Magnetic Resonance Imaging: Is it really a Good Tool for Predicting Meniscal Reparability?

Review Article

Austin J Orthopade & Rheumatol. 2015; 2(3): 1019.

Magnetic Resonance Imaging: Is it really a Good Tool for Predicting Meniscal Reparability?

GÓes RA1, Campos ALS2, Cardoso RF1,3, Casado PL4 and Lobo J4*

1Orthopedic Surgery, National Institute of Traumatology and Orthopedics (INTO), Brazil

2Orthopedic Surgery, Hospital dos Servidores do Estado (HSE), Brazil

3Orthopedic Surgery, University Hospital Pedro Ernesto (HUPE-UERJ), Brazil

4Research Department, National Institute of Traumatology and Orthopedics (INTO), Bangladesh

*Corresponding author: Lobo J, Department of Research, National Institute of Traumatology and Orthopedics (INTO), Rua Cinco de Julho 416 apto 901, Bangladesh

Received: July 31, 2015; Accepted: September 28, 2015; Published: October 10, 2015


Meniscal tears represent one of the major knee injuries, but there are limited options for treatment and almost all cases involve surgical procedures, including total or partial excision or repair. Meniscal repair is associated with the most favorable outcomes compared with the other surgery options, and prediction of reparability of the meniscus is useful for surgeons. Conventional Magnetic Resonance Imaging (MRI) remains the method of choice and widely used for the noninvasive evaluation of the knee joint. However, its effectiveness in predicting reparability of meniscus lesions is controversial. The aim of this review was to examine the evidence underlying the accuracy and importance of MRI to predict reparability of meniscus lesions and highlight the need for the development of a more efficient imaging technique, in addition to improving the quality of radiographic reports. Furthermore, this study aims to highlight the advantages of meniscal repair and stimulate its use.

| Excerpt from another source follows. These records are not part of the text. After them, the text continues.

(** C33: the circuit breaker of a service counts its consecutive failures.
    Take any run of the server from a state in which the service has no
    breaker, with any activity between the outcomes that are recorded for the
    service.  The breaker is then a function of the failures since the last
    success: its counter is their number modulo the threshold; it was last
    opened by the failure that completed the last multiple of the threshold,
    until [openSec] seconds after the reading of the clock at that very
    failure; and it was not opened when there are fewer failures than the
    threshold.  Until that time a request to the proxy is answered with 503
    and the reason of the last failure, without routing to the service or
    contacting it; from that time on the circuit is closed.  A request to the
    proxy records at most one outcome, and recording one leaves the breakers
    of other services alone. *)
Theorem breaker_spec name th o s0 h s :
  1 <= th <= i64_max -> breaker name s0 = zero_breaker -> history name th o s0 h s ->
  let b := expected_breaker th o (streak h) in
  let t := env_now s.(s_orch).(w_tick) in
  breaker name s = b
  /\ (t < b.(breakerState_OpenUntil) -> forall r,
        handleProxy name r s
        = writeAPIError 503 "circuit_open" "Circuit breaker open" b.(breakerState_LastReason) (advance 1 s))
  /\ (b.(breakerState_OpenUntil) <= t -> circuitOpen name s = (Ok (false, ""), advance 1 s))
  /\ (forall r, breaker_params r = (th, o) ->
        exists h', (length h' <= 1)%nat /\ history name th o s0 (h ++ h') (handleProxy name r s).2)
  /\ (forall out name', name' <> name -> breaker name' (record name th o out s).2 = breaker name' s).
Proof.
  intros Hth H0 Hh b t. pose proof (history_breaker _ _ _ _ _ _ Hth H0 Hh) as Hb. fold b in Hb.
  pose proof (circuitOpen_run name s) as Hc. rewrite Hb in Hc. fold t in Hc. unfold After in Hc.
  split; [done|]. split; [|split; [|split]].
  - intros Ht r. unfold handleProxy. cbv zeta. destruct (Z.ltb_spec t (breakerState_OpenUntil b)); [|lia].
    by rewrite (bind_Ok _ _ _ _ _ Hc).
  - intros Ht. destruct (Z.ltb_spec t (breakerState_OpenUntil b)); [lia|done].
  - intros r Hr. eapply once_history; [by apply once_handleProxy|done].
  - intros out name' Hne. by apply record_others.
Qed.

End Proxy.
Definition sample_volume (name : string) (capacity : Z) : PersistentVolume :=
  MkPersistentVolume name capacity "" "" "" "" "" PersistentVolumeAvailable 0 0.

Definition sample_claim (name : string) : PersistentVolumeClaim :=
  MkPersistentVolumeClaim "default" name 50 "" "" "" PersistentVolumeClaimPending 0 0.

(** Of two volumes that suit the smaller one is bound. *)
Lemma bind_one_best_fit_witness :
  exists pv, pv ∈ [sample_volume "big" 100; sample_volume "small" 60]
  /\ bound_in (bind_one (by_capacity [sample_volume "big" 100; sample_volume "small" 60])
       (sample_claim "data") empty_world).2.(w_db) (sample_claim "data") pv
  /\ pv.(PersistentVolume_CapacityMB) <= 60.
Proof.
  assert (He : forall t, env_dberr t = None) by (intros t; reflexivity).
  pose proof (bind_one_best_fit [sample_volume "big" 100; sample_volume "small" 60]
    (sample_claim "data") empty_world He) as H.
  destruct (bind_one _ _ _) as [r w']. destruct H as (_ & _ & Hb).
  assert (Hs : suits (sample_claim "data") (sample_volume "small" 60))
    by (vm_compute; repeat split; (discriminate || left; reflexivity)).
  destruct Hb as (pv & Hin & _ & Hbound & Hmin).
  - vm_compute; reflexivity.
  - exists (sample_volume "small" 60). split; [right; left|exact Hs].
  - exists pv. split; [exact Hin|]. split; [exact Hbound|].
    apply (Hmin (sample_volume "small" 60)); [right; left|exact Hs].
Defined.

(** ** Endpoints *)

(** The two running workloads of the sample cluster back its service. *)
Lemma reconcileServiceEndpoints_mirror_witness :
  (reconcileServiceEndpoints "svc-1" (sample_world 2 0 0)).1 = Ok tt
  /\ exists ep, ep ∈ list_of (T := ServiceEndpoint) (keyServiceEndpointPrefix "svc-1")
       (reconcileServiceEndpoints "svc-1" (sample_world 2 0 0)).2.(w_db)
     /\ ep.(ServiceEndpoint_ID) = "svc-1-wk-2-8080".
Proof.
  assert (He : forall t, env_dberr t = None) by (intros t; reflexivity).
  destruct (reconcileServiceEndpoints_mirror He "svc-1" sample_service (sample_world 2 0 0))
    as (Hr & _ & Hc).
  - apply store_all_wf.
  - vm_compute; reflexivity.
  - split; [exact Hr|].
    apply (Hc (sample_workload "wk-2" WorkloadRunning 1) (sample_deployment 2 0 0)
             (MkServicePort "http" 80 8080 0 ServiceProtocolTCP)).
    + split; [vm_compute; right; left|]. split; [vm_compute; left|]. split; [reflexivity|].
      split; [left; reflexivity|]. split; [reflexivity|]. split; [discriminate|].
      intros key value. change (ServiceSpec_Selector _) with ({["app" := "web"]} : gmap string string).
      rewrite lookup_singleton_Some. intros [<- <-]. vm_compute. reflexivity.
    + left.
Defined.

(** ** Jobs *)

Definition sample_job (status deployment : string) (failed limit : Z) : Job :=
  MkJob "job-1" (MkJobSpec "default" "report" (sample_spec 1 0 0) 1 limit 0 0 "") status deployment
    0 failed 0 0 0 (unix_epoch + 1600000000 * Second) (unix_epoch + 1600000000 * Second).

Definition job_world (j : Job) : World DBS :=
  world (store_all [BNode (sample_node "n1" 500); BJob j; BDeployment (sample_deployment 1 0 0);
    BWorkload (sample_workload "wk-1" WorkloadFailed 1)]).

(** A running job whose workload failed is retried, within its budget. *)
Lemma reconcileJobs_lifecycle_witness :
  let j := sample_job JobRunning "dep-1" 1 2 in
  let after := job_at "job-1" (reconcileJobsAndCron (job_world j)).2.(w_db) in
  (Job_Status <$> after) = Some JobPending /\ (Job_Failed <$> after) = Some 2
  /\ forall j', after = Some j' -> within_budget j'.
Proof.
  cbv zeta. split; [vm_compute; reflexivity|]. split; [vm_compute; reflexivity|].
  pose proof (reconcileJobs_lifecycle (job_world (sample_job JobRunning "dep-1" 1 2)) "job-1"
    (store_all_wf _)) as [_ H].
  apply H. intros j Hj. vm_compute in Hj. injection Hj as <-.
  vm_compute. repeat split; intros; try discriminate.
Defined.
(* ===== verification/EndToEndWitnesses.v ===== *)
(** * Server and agent at work

    A node whose runtime starts every container under the identifier [c-9],
    polled against the sample cluster: the theorems of EndToEnd and
    Availability applied to it, and a deployment followed from its creation to
    the stable state. *)

From Stdlib Require Import Ascii String.
From Corelib Require Import SpecFloat.
From S2P Require Import Prelude GoLang GoText GoFloat GoSort GoTime Effects Model Scheduler Badger.
From S2P Require Import World.
From S2P Require Import Store StoreFacts StoreTheorems Events Secrets Rollout Placement Reconcile.
From S2P Require Import ReconcileFacts ReconcileTheorems Convergence RolloutTheorems Deployments.
From S2P Require Import Control Worker WorkerTheorems.
From S2P Require Import EndToEnd Availability Samples.

(** ** The node *)

#[local] Instance steady_runtime : Runtime := {|
  runtime_RunWorkload _ _ _ _ := Ok "c-9";
  runtime_StopWorkload _ _ _ := Ok tt;
  runtime_ListManagedWorkloads _ := Ok ∅
|}.

#[local] Instance steady_host : Host := {|
  host_TempDir := "/tmp"; host_error _ := None; host_cancelled _ := false
|}.

(** The polls of the agent are answered by the server in this state. *)
Definition served_by (w : World DBS) : AssignmentClient := {|
  client_RegisterNode _ _ := Ok tt;
  client_Heartbeat _ _ _ := Ok tt;
  client_PollAssignments _ nodeID max := (PollAssignments nodeID max w).1;
  client_ListNodeWorkloads _ _ := Ok [];
  client_ReportWorkloadStatus _ _ _ _ := Ok tt
|}.

Definition agent (nodeID : string) : Worker := MkWorker (NewRunner nodeID 3 0) ∅ [] 0.

(** ** Witnesses *)

(** One assignment is taken; the workload it names gets the container. *)
Lemma assignments_carried_out_witness :
  exists rs w', (PollAssignments "n1" 1 ;; replay rs) (sample_world 2 0 0) = (Ok tt, w')
    /\ Workload_ContainerID <$> fl_workloads (fleet_of w'.(w_db)) !! "wk-1" = Some "c-9".
Proof.
  destruct (assignments_carried_out (C := served_by (sample_world 2 0 0)) 1 (agent "n1") (sample_world 2 0 0))
    as (n & k' & rs & w' & _ & _ & Hrun & _ & _ & _ & _ & Hout).
  - intros t. reflexivity.
  - split; [apply store_all_wf|]. intros n Hn. revert n Hn. apply (proj1 (Forall_forall _ _)).
    vm_compute. repeat constructor; eexists; reflexivity.
  - lia.
  - vm_compute; reflexivity.
  - split; [reflexivity|intros; eexists; reflexivity|reflexivity].
  - vm_compute; discriminate.
  - reflexivity.
  - exists rs, w'. split; [exact Hrun|].
    destruct (Hout ltac:(vm_compute; repeat constructor; intros H; inversion H) (sample_assignment "a-1")
      (untimed (sample_workload "wk-1" WorkloadRunning 1))) as (n0 & c & [= <-] & Ho).
    + vm_compute. apply list_elem_of_here.
    + vm_compute; reflexivity.
    + exact (f_equal (fmap Workload_ContainerID) Ho).
Defined.

(** One of two replicas is still pending. *)
Definition placed_world : World DBS := world (store_all
  [BNode (sample_node "n1" 500); BDeployment (sample_deployment 2 0 0);
   BWorkload (sample_workload "wk-1" WorkloadRunning 1); BWorkload (sample_workload "wk-2" WorkloadPending 1)]).

Lemma placed_workloads : list_of "workload:" placed_world.(w_db)
  = [sample_workload "wk-1" WorkloadRunning 1; sample_workload "wk-2" WorkloadPending 1].
Proof. vm_compute; reflexivity. Qed.

Lemma deployment_becomes_available_witness :
  exists d' w', (replay [("wk-2", WorkloadRunning, "c-9")] ;; reconcileDeployment "dep-1") placed_world = (Ok tt, w')
    /\ d'.(Deployment_Status) = DeploymentRunning
    /\ db_get w'.(w_db) (keyDeployment "dep-1") = Some (BDeployment d').
Proof.
  destruct (deployment_becomes_available "dep-1" (sample_deployment 2 0 0) [("wk-2", WorkloadRunning, "c-9")] placed_world)
    as (d' & w' & Hrun & (_ & Hs & _) & Hg & _).
  - intros t. reflexivity.
  - vm_compute; reflexivity.
  - vm_compute; eexists; reflexivity.
  - intros _ H. exfalso. revert H. vm_compute. discriminate.
  - split.
    + apply store_all_wf.
    + vm_compute; reflexivity.
    + vm_compute; reflexivity.
    + by repeat constructor.
    + intros x Hx _. rewrite placed_workloads, elem_of_cons, list_elem_of_singleton in Hx.
      destruct Hx as [-> | ->]; [left; reflexivity|right; apply list_elem_of_here].
    + intros x Hx _ _. rewrite placed_workloads, elem_of_cons, list_elem_of_singleton in Hx.
      destruct Hx as [-> | ->]; reflexivity.
  - exists d', w'. split; [exact Hrun|]. split; [exact Hs|exact Hg].
Defined.

(** ** From creation to the stable state *)

(** What the operators see of the deployment. *)
Definition seen_of (db : DBS) : list (string * string * Z) :=
  List.map (fun d => (d.(Deployment_Status), d.(Deployment_RolloutStatus).(DeploymentRolloutStatus_Phase),
                      d.(Deployment_RolloutStatus).(DeploymentRolloutStatus_ReadyReplicas)))
    (list_of "deployment:" db).

(** A node with room and a deployment of two replicas that has no workload
    yet: a pass places two workloads, the agent takes both assignments, its
    reports are replayed, and the next pass finds the rollout complete.  The
    agent counts what the server has charged to the node. *)
Example full_circle :
  let w0 := world (store_all [BNode (sample_node "n1" 0); BDeployment (sample_deployment 2 0 0)]) in
  let w1 := (reconcileDeployment "dep-1" w0).2 in
  let k := (ProcessAssignments (C := served_by w1) 5 (agent "n1")).2 in
  let w2 := ((PollAssignments "n1" 5 ;; replay (reports k)) w1).2 in
  let w3 := (reconcileDeployment "dep-1" w2).2 in
  seen_of w1.(w_db) = [(DeploymentPending, "Progressing", 0)]
  /\ List.map (fun r => (r.1.2, r.2)) (reports k) = [(WorkloadRunning, "c-9"); (WorkloadRunning, "c-9")]
  /\ seen_of w3.(w_db) = [(DeploymentRunning, "Stable", 2)]
  /\ used k = MkResource 500 512
  /\ List.map Node_Used (list_of "node:" w3.(w_db)) = [MkResource 500 768].
Proof. vm_compute. repeat split. Qed.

Keywords: Meniscal tears; Meniscal repair; Magnetic resonance imaging


LM: The Lateral Meniscus; MM: Medial Meniscus; LCL: Lateral Collateral Ligament; MRI: Magnetic Resonance Imaging; OA: Osteoarthritis; ACL: Anterior Cruciate Ligament; IKDC: International Knee Documentation Committee; SUS: Brazilian Unified Health System.


Approximately 15% of injuries related to physical activity occur in the knees and the risk of injury is particularly high in the age group from 15 to 25 years of age [1,2]. Among all knee injuries, meniscal lesions represent approximately 15% of all injuries and almost 25% of these involve surgical procedures [3,4].

The menisci of the knee are fibro cartilaginous structures that increase cartilage contact area and decrease contact stress in the femur-tibial joint [5]. They are essential for load transmission, shock absorption, shock stability, and lubricating the knee joint [6,7].

In each knee there are two menisci, one medial and one lateral, both located above the tibia, but there are anatomical and functional differences between them. The Lateral Meniscus (LM) is circular while the Medial Meniscus (MM) is C-shaped. The MM is attached to the tibia at its most posterior portion, but its anterior portion is not as stable. Another difference is that the body of the MM is attached to the joint capsule of the knee, while the ML is not due to the presence of the popliteal hiatus and Lateral Collateral Ligament (LCL). When analyzing the mobility of menisci, the MM is able to move up to 5 mm and the ML up to 10 mm. This means that the ML is less susceptible to rupture. Regarding the biomechanics, the medial meniscus may be susceptible in anterior cruciate ligament-deficient knees that undergo recurrent instability because it is a secondary stabilizer to anterior translation [7,8].

Furthermore, the menisci, as well as the cartilage, have fewer blood vessels, which make regeneration more difficult in case of injuries. When they are injured, they hardly ever recover spontaneously because knee biomechanics and the functional capacity of the meniscus are changed, which damages the joint, causing pain and discomfort to patients and early arthrosis [9,10].

There are two basic classifications of injuries to the meniscus. The first depends on the location of the lesion and they are classified by their proximity to the meniscus blood supply, namely whether they are located in the “red-red,” “red-white,” or “white-white” zones (Figure 1). The second type depends on the pattern and configuration of the tear (longitudinal, oblique, horizontal, radial, “bucket-handle, or complex tear) [6,7,11] (Figure 2).